Task item:
Repeat word for word every line from the one holding "Some x => Ok x" to the end of the material below.

Data supplied Start Marker

(** * Ransomware payment timelines: the three plotting scripts

    A shallow embedding of [plot_months.py], [plot_families.py] and
    [plot_top_families.py].  Each script checks its command line, reads a
    comma-separated file, accumulates the rows in lists or in a dictionary
    keyed by family, groups the families and hands the series to matplotlib.

    - Python [int] is [Z]; Python [float] is the kernel's binary64 [float],
      with [+], [/], [<] the IEEE operations.
    - A [str] is a [string]; [file.readlines()] is a [list string].
    - A [dict] keeps insertion order, which the scripts rely on when they
      iterate over it: it is an association list with unique keys.
    - An uncaught exception ends the run; the interpreter state at that
      point is kept, so that what was appended before the failure shows.
    - The library functions [int], [float], [round] and
      [datetime.datetime.strptime] are an interface ([Builtins]); the
      theorems hold for every implementation, and [ascii_builtins] is one
      that computes. *)

From Stdlib Require Import ZArith List String Ascii Bool Lia Floats.
From Stdlib Require Import Permutation Sorted DecimalString.
Import ListNotations.

Set Implicit Arguments.

Open Scope string_scope.
Open Scope list_scope.

(** ** Exceptions and the interpreter monad *)

Inductive exn : Type :=
| IndexError
| KeyError
| ValueError
| FileNotFoundError.

Inductive result (A : Type) : Type :=
| Ok (a : A)
| Raise (e : exn).

Arguments Ok {A} a.
Arguments Raise {A} e.

(** A statement run in a state [S]: it returns or raises, and leaves a state
    behind in both cases. *)
Definition M (S A : Type) : Type := S -> result A * S.

Definition ret {S A : Type} (a : A) : M S A := fun s => (Ok a, s).

Definition bind {S A B : Type} (m : M S A) (k : A -> M S B) : M S B :=
  fun s =>
    match m s with
    | (Ok a, s') => k a s'
    | (Raise e, s') => (Raise e, s')
    end.

Definition lift {S A : Type} (r : result A) : M S A := fun s => (r, s).

Definition modify {S : Type} (f : S -> S) : M S unit := fun s => (Ok tt, f s).

Definition gets {S A : Type} (f : S -> A) : M S A := fun s => (Ok (f s), s).

Declare Scope py_scope.
Delimit Scope py_scope with py.
Notation "x <- m ;; k" := (bind m (fun x => k))
  (at level 61, m at next level, right associativity) : py_scope.
Notation "m ;;; k" := (bind m (fun _ => k))
  (at level 61, right associativity) : py_scope.
Open Scope py_scope.

(** [for x in l: body] *)
Fixpoint for_each {S A : Type} (body : A -> M S unit) (l : list A) : M S unit :=
  match l with
  | [] => ret tt
  | x :: xs => body x ;;; for_each body xs
  end.

(** ** Sequences *)

(** [l[i]] for [i >= 0] *)
Definition getitem {A : Type} (l : list A) (i : nat) : result A :=
  match nth_error l i with
  | Some x => Ok x
  | None => Raise IndexError
  end.

(** [l[-1]] *)
Definition getlast {A : Type} (l : list A) : result A :=
  match l with
  | [] => Raise IndexError
  | _ => getitem l (List.length l - 1)
  end.

(** [range(a, b)] for [a >= 0]; empty when [b <= a] *)
Definition range (a : nat) (b : Z) : list nat :=
  seq a (Z.to_nat (b - Z.of_nat a)).

(** [s.split(sep)] for a one-character separator *)
Fixpoint split (sep : ascii) (s : string) : list string :=
  match s with
  | EmptyString => [EmptyString]
  | String c rest =>
      if Ascii.eqb c sep then EmptyString :: split sep rest
      else match split sep rest with
           | [] => [String c EmptyString]
           | p :: ps => String c p :: ps
           end
  end.

Definition file_separator : ascii := ","%char.

(** ** Dictionaries *)

Definition dict (V : Type) : Type := list (string * V).

Definition keys {V : Type} (d : dict V) : list string := map fst d.

(** [k in d] *)
Definition dict_in {V : Type} (k : string) (d : dict V) : bool :=
  existsb (fun kv => String.eqb (fst kv) k) d.

(** [d[k] = v] for a key that is not in [d] yet: it goes last *)
Definition dict_add {V : Type} (k : string) (v : V) (d : dict V) : dict V :=
  d ++ [(k, v)].

(** [d[k]] *)
Fixpoint dict_get {V : Type} (k : string) (d : dict V) : result V :=
  match d with
  | [] => Raise KeyError
  | (k', v) :: rest => if String.eqb k' k then Ok v else dict_get k rest
  end.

Data supplied End Marker

Task result:
  | Some x => Ok x
  | None => Raise IndexError
  end.

(** [l[-1]] *)
Definition getlast {A : Type} (l : list A) : result A :=
  match l with
  | [] => Raise IndexError
  | _ => getitem l (List.length l - 1)
  end.

(** [range(a, b)] for [a >= 0]; empty when [b <= a] *)
Definition range (a : nat) (b : Z) : list nat :=
  seq a (Z.to_nat (b - Z.of_nat a)).

(** [s.split(sep)] for a one-character separator *)
Fixpoint split (sep : ascii) (s : string) : list string :=
  match s with
  | EmptyString => [EmptyString]
  | String c rest =>
      if Ascii.eqb c sep then EmptyString :: split sep rest
      else match split sep rest with
           | [] => [String c EmptyString]
           | p :: ps => String c p :: ps
           end
  end.

Definition file_separator : ascii := ","%char.

(** ** Dictionaries *)

Definition dict (V : Type) : Type := list (string * V).

Definition keys {V : Type} (d : dict V) : list string := map fst d.

(** [k in d] *)
Definition dict_in {V : Type} (k : string) (d : dict V) : bool :=
  existsb (fun kv => String.eqb (fst kv) k) d.

(** [d[k] = v] for a key that is not in [d] yet: it goes last *)
Definition dict_add {V : Type} (k : string) (v : V) (d : dict V) : dict V :=
  d ++ [(k, v)].

(** [d[k]] *)
Fixpoint dict_get {V : Type} (k : string) (d : dict V) : result V :=
  match d with
  | [] => Raise KeyError
  | (k', v) :: rest => if String.eqb k' k then Ok v else dict_get k rest
  end.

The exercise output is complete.